GOAL OF THE EXERCISE
Once you reach the line that holds "match to_available t with" in the listing below, output it and every line after it through the line that holds "match to_capability t with", word for word.

■ ■ ■ ■ ■

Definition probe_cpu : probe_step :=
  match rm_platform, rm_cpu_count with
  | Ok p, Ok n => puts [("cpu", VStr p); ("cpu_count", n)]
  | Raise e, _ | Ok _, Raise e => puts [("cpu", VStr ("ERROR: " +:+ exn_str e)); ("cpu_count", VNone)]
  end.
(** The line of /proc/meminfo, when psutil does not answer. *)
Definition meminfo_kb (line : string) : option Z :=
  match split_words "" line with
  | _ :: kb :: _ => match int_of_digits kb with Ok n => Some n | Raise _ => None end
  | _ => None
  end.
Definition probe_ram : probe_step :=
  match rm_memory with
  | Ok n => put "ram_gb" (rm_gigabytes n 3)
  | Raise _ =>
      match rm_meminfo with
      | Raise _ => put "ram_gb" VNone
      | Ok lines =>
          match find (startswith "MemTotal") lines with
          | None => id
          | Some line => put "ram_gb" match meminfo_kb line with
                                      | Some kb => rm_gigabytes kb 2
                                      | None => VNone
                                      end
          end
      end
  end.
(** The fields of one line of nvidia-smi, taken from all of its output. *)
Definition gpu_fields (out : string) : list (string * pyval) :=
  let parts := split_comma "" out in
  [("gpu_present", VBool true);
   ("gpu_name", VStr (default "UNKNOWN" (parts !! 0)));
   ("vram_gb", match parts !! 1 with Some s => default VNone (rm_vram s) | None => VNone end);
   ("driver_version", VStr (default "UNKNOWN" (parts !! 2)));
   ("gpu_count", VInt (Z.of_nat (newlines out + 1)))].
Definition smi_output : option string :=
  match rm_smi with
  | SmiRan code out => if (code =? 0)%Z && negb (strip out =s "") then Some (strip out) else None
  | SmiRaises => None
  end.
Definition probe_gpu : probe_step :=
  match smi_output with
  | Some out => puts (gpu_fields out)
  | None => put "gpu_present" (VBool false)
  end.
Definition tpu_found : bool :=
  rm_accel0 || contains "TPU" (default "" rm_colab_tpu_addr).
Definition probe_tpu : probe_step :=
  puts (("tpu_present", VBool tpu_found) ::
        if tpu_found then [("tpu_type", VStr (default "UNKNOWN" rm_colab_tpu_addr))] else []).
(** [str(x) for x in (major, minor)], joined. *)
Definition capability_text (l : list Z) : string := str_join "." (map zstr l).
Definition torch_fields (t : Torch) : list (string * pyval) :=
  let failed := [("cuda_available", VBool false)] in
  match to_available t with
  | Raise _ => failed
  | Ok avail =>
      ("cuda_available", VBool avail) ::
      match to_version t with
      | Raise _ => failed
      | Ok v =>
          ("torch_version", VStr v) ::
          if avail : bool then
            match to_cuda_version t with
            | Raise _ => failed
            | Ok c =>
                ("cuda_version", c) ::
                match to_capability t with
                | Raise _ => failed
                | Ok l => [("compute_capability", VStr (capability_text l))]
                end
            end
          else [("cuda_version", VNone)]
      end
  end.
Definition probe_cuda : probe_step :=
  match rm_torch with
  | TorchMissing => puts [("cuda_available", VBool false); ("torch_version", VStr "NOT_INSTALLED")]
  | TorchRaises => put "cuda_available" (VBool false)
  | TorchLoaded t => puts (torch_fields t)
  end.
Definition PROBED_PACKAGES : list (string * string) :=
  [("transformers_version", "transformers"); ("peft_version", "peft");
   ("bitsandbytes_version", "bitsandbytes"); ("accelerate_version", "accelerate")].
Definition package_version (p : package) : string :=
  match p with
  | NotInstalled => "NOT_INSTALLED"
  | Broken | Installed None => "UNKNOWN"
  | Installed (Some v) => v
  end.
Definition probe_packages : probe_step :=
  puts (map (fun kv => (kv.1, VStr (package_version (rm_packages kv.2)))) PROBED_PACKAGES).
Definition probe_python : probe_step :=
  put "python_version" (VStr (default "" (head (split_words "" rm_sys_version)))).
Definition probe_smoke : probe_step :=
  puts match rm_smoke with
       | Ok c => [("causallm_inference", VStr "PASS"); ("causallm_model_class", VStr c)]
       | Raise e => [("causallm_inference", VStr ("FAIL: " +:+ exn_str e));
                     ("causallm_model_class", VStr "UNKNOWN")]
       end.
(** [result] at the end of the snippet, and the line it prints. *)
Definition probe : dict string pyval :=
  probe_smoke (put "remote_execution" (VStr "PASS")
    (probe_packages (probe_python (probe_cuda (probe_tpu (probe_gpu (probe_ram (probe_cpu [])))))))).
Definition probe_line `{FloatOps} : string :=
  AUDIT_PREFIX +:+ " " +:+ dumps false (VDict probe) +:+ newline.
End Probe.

■ ■ ■ ■ ■

EXPECTED ANSWER
  match to_available t with
  | Raise _ => failed
  | Ok avail =>
      ("cuda_available", VBool avail) ::
      match to_version t with
      | Raise _ => failed
      | Ok v =>
          ("torch_version", VStr v) ::
          if avail : bool then
            match to_cuda_version t with
            | Raise _ => failed
            | Ok c =>
                ("cuda_version", c) ::
                match to_capability t with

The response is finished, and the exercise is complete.